Saved data entries:
↓

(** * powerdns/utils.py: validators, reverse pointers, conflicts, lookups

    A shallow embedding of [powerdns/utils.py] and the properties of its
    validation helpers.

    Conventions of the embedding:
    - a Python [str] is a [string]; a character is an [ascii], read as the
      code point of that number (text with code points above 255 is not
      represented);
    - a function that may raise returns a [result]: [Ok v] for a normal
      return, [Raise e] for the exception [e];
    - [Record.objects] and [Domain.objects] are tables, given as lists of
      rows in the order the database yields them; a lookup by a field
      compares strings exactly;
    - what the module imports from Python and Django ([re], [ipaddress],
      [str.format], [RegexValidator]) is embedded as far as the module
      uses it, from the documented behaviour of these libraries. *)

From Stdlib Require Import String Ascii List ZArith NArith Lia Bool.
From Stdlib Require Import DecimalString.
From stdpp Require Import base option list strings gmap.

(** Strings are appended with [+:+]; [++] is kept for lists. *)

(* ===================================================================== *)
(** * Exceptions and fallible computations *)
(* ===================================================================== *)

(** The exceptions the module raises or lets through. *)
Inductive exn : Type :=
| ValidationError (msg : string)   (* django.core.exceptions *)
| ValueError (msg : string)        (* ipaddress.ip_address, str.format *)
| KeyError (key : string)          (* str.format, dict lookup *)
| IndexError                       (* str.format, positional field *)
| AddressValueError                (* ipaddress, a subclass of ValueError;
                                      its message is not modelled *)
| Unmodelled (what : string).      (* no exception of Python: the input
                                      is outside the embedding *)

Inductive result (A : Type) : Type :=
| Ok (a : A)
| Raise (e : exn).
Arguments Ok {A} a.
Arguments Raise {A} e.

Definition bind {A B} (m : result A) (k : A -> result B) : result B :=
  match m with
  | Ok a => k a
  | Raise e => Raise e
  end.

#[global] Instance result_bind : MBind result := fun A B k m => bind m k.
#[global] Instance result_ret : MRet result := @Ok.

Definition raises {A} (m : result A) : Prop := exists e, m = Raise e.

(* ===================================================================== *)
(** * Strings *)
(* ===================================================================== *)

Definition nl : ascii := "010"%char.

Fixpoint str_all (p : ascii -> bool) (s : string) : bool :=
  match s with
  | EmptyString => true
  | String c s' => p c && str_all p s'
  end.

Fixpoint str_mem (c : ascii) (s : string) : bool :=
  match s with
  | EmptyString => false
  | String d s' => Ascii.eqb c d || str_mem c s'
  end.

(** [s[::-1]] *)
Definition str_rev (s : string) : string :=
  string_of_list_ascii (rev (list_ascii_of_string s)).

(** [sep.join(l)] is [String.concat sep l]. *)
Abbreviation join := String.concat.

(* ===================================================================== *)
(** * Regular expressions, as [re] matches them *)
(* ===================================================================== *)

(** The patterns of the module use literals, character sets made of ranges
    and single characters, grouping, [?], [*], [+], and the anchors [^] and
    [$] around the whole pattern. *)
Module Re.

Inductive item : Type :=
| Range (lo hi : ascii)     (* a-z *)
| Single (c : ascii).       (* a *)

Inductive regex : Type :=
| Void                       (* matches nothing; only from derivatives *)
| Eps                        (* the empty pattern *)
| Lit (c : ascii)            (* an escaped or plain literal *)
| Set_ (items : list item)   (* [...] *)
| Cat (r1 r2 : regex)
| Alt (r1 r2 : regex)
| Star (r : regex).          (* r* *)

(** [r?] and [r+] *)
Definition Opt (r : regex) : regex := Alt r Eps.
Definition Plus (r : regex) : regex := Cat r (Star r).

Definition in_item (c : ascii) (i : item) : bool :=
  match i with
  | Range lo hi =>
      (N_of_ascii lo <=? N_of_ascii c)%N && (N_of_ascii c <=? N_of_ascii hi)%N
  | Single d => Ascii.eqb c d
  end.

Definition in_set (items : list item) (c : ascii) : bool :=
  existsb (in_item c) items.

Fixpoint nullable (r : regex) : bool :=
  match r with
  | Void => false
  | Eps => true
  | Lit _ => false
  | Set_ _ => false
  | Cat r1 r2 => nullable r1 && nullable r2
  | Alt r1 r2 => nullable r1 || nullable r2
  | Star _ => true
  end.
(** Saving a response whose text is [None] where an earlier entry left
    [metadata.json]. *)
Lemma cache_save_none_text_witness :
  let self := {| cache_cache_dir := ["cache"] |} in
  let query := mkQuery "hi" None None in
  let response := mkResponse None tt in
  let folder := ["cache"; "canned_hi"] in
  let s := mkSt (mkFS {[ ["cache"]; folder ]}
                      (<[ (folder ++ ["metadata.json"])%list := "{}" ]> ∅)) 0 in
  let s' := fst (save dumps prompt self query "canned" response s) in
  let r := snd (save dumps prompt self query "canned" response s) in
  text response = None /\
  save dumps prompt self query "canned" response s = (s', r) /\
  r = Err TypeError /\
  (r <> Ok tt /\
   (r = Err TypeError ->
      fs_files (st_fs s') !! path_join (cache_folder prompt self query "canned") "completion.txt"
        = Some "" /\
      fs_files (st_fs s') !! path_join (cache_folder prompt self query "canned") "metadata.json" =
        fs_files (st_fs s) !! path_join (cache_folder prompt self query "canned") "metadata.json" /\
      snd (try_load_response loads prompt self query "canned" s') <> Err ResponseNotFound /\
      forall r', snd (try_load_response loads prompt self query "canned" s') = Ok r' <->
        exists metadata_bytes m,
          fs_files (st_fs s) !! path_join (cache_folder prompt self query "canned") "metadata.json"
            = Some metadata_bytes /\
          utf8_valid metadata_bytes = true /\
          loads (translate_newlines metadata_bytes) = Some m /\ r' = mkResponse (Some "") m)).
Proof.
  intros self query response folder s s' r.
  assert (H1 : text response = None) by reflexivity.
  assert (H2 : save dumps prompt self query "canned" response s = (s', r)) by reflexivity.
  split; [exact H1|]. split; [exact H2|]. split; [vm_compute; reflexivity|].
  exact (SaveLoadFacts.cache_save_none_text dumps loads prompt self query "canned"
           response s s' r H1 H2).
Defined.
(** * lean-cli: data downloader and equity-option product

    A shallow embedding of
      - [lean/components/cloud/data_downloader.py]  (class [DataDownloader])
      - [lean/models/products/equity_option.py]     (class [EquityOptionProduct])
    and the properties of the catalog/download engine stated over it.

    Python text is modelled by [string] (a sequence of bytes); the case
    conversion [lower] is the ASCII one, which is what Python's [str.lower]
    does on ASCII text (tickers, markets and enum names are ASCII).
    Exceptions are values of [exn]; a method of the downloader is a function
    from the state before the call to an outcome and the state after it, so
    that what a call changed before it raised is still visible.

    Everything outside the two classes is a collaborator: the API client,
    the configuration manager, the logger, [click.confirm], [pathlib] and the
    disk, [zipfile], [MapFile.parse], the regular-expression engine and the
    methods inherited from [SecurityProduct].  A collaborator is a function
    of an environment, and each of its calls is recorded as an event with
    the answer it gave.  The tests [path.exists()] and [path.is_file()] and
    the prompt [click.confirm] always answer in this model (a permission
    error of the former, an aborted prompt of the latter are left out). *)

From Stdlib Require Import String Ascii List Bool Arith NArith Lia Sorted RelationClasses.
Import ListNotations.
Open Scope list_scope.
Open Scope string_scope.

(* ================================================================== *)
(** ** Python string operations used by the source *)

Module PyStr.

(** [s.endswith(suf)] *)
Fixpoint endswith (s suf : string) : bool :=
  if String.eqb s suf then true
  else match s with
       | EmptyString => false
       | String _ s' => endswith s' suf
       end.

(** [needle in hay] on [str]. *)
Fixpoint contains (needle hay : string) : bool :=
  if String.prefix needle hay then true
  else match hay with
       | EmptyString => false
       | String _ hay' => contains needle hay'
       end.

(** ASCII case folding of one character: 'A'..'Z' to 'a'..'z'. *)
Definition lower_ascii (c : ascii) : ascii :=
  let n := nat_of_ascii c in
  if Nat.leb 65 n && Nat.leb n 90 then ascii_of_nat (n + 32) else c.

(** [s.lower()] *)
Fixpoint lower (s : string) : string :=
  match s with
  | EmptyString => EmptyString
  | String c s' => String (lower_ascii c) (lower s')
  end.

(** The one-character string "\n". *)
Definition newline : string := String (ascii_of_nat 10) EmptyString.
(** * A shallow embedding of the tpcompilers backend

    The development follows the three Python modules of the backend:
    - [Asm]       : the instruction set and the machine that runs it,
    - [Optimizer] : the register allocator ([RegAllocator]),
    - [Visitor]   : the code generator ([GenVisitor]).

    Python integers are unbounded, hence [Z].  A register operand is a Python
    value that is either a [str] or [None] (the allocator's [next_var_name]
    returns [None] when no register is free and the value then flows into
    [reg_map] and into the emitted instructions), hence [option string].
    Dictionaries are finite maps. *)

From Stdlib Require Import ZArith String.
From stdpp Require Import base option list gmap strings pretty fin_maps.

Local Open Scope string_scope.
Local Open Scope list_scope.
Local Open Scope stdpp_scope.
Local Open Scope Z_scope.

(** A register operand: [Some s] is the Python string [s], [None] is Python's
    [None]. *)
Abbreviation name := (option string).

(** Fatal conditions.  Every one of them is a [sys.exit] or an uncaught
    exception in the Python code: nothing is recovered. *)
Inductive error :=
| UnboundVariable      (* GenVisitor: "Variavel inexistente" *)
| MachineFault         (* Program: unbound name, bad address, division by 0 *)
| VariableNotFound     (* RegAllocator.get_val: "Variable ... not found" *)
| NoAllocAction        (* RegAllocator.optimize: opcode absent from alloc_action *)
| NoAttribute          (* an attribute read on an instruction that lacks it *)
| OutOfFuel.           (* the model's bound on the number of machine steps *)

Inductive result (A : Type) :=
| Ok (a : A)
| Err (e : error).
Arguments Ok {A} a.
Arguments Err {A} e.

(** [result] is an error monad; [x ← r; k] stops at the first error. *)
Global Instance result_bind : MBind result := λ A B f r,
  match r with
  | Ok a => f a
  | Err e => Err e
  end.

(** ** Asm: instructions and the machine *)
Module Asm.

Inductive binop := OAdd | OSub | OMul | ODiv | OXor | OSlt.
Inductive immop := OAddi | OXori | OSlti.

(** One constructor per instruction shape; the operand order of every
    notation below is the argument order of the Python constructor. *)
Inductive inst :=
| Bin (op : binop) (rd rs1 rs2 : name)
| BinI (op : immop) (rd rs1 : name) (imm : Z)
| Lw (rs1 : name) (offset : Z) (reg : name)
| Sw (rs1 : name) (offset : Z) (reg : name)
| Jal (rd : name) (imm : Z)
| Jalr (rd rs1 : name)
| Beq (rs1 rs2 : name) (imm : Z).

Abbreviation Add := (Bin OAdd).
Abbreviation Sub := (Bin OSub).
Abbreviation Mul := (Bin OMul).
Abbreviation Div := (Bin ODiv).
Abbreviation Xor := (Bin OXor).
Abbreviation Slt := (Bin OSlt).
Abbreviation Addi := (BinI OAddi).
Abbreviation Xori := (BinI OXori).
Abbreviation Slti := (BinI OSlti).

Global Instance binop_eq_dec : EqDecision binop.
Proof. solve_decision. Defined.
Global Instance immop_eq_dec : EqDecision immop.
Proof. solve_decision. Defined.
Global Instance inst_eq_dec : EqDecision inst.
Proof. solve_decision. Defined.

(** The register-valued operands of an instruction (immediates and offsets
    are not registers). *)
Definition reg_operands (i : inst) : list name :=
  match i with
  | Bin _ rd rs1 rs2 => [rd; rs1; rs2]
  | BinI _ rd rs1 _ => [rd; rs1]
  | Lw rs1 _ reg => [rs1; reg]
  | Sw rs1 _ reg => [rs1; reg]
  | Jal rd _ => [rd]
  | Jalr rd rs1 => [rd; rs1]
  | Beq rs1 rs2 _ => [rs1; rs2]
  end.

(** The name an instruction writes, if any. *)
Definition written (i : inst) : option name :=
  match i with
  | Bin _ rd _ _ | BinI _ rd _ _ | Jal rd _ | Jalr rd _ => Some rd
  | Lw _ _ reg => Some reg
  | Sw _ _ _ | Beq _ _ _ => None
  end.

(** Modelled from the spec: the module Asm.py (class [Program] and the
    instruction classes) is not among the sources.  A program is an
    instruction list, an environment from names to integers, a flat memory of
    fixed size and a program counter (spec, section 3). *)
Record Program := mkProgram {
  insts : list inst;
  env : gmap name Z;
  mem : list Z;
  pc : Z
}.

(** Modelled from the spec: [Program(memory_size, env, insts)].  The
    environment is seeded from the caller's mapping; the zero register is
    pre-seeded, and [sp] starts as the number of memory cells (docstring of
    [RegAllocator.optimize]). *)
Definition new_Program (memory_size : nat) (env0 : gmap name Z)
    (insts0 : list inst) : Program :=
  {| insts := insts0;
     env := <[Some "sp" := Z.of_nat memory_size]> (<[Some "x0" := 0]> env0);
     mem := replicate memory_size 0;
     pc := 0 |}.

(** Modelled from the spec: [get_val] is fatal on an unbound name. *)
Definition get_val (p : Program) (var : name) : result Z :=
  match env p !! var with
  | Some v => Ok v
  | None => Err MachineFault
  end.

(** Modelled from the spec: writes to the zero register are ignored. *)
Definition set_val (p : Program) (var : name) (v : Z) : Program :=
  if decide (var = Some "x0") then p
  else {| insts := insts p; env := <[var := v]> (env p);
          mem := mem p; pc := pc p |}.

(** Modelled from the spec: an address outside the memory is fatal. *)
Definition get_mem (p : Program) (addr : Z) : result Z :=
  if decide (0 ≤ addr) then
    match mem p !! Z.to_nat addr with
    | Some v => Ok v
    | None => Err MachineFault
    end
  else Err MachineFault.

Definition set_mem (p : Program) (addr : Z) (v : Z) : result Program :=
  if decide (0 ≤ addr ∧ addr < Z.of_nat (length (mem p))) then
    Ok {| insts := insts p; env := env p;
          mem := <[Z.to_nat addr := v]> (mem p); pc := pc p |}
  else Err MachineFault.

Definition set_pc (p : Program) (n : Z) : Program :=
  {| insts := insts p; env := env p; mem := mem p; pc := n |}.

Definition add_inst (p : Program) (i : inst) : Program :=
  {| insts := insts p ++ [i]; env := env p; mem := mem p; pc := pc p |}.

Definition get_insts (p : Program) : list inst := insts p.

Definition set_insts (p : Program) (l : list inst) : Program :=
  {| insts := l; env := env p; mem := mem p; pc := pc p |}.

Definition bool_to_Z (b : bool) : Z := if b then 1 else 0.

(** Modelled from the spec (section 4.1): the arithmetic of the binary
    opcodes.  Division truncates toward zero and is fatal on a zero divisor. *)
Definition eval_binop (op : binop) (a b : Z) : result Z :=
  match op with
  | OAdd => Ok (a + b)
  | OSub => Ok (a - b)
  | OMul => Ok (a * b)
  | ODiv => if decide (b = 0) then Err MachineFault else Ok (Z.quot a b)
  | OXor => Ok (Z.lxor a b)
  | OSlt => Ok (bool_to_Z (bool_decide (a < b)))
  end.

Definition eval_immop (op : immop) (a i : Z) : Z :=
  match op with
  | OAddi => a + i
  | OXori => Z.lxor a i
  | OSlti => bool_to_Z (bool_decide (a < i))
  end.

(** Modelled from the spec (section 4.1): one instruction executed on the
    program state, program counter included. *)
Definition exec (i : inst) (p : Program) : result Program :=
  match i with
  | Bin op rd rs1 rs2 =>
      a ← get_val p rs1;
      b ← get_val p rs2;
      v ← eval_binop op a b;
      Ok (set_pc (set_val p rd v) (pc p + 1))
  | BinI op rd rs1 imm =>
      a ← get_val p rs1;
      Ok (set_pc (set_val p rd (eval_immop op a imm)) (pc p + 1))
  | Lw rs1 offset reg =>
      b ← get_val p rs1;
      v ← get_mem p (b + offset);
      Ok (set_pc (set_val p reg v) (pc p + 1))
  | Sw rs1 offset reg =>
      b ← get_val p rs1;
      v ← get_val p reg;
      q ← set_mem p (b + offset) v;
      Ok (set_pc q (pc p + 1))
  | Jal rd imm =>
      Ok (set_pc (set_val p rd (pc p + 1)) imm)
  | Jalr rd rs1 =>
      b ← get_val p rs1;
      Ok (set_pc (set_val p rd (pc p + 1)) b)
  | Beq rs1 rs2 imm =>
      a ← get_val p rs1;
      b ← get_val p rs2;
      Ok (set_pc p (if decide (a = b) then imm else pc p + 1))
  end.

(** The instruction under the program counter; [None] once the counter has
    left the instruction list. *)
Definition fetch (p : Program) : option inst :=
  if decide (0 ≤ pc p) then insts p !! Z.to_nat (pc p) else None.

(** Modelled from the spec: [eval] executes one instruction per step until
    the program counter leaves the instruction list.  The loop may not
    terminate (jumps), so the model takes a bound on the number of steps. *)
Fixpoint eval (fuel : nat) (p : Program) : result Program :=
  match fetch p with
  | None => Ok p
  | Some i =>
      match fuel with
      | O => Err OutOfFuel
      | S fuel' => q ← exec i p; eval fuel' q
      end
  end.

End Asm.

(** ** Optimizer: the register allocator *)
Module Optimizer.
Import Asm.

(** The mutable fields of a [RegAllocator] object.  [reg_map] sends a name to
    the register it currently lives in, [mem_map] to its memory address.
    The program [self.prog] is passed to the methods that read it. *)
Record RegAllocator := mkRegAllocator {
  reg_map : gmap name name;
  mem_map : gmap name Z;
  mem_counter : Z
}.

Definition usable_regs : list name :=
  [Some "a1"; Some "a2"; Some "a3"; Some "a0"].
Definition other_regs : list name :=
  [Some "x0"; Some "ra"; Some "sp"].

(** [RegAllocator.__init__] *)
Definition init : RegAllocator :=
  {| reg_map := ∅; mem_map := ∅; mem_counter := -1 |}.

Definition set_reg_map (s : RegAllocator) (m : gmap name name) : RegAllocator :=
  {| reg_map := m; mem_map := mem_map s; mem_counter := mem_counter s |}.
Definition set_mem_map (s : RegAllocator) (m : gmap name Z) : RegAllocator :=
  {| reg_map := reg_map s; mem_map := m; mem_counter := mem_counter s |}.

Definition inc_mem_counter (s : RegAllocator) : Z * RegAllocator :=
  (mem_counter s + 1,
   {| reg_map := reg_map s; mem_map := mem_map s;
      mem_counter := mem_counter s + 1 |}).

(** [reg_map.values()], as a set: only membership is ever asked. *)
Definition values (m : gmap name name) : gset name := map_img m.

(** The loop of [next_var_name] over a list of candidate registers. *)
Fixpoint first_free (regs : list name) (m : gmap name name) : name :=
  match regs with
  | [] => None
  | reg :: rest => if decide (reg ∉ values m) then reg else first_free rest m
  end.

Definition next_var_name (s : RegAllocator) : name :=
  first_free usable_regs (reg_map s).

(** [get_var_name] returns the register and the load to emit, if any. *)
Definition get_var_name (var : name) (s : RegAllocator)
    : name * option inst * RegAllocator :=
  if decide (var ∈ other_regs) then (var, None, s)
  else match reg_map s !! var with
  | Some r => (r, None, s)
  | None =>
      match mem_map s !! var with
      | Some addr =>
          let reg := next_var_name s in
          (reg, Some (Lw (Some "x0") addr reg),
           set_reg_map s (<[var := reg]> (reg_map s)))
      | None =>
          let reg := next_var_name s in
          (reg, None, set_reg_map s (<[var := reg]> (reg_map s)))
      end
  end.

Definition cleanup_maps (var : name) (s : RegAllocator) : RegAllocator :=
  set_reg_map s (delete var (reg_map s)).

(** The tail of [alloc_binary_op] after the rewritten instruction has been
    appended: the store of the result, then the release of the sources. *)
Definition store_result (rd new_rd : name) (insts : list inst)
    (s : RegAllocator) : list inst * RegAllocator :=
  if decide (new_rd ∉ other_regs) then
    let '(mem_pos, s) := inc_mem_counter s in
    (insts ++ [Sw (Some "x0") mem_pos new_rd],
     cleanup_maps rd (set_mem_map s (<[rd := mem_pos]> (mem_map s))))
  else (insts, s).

↑

■ Exercise objective: Beginning with the line above that contains "existsb (in_item c) items.", copy each line exactly up to and including the line that contains "(<[ (folder ++", and go no further.

■ Finished exercise:
  existsb (in_item c) items.

Fixpoint nullable (r : regex) : bool :=
  match r with
  | Void => false
  | Eps => true
  | Lit _ => false
  | Set_ _ => false
  | Cat r1 r2 => nullable r1 && nullable r2
  | Alt r1 r2 => nullable r1 || nullable r2
  | Star _ => true
  end.
(** Saving a response whose text is [None] where an earlier entry left
    [metadata.json]. *)
Lemma cache_save_none_text_witness :
  let self := {| cache_cache_dir := ["cache"] |} in
  let query := mkQuery "hi" None None in
  let response := mkResponse None tt in
  let folder := ["cache"; "canned_hi"] in
  let s := mkSt (mkFS {[ ["cache"]; folder ]}
                      (<[ (folder ++ ["metadata.json"])%list := "{}" ]> ∅)) 0 in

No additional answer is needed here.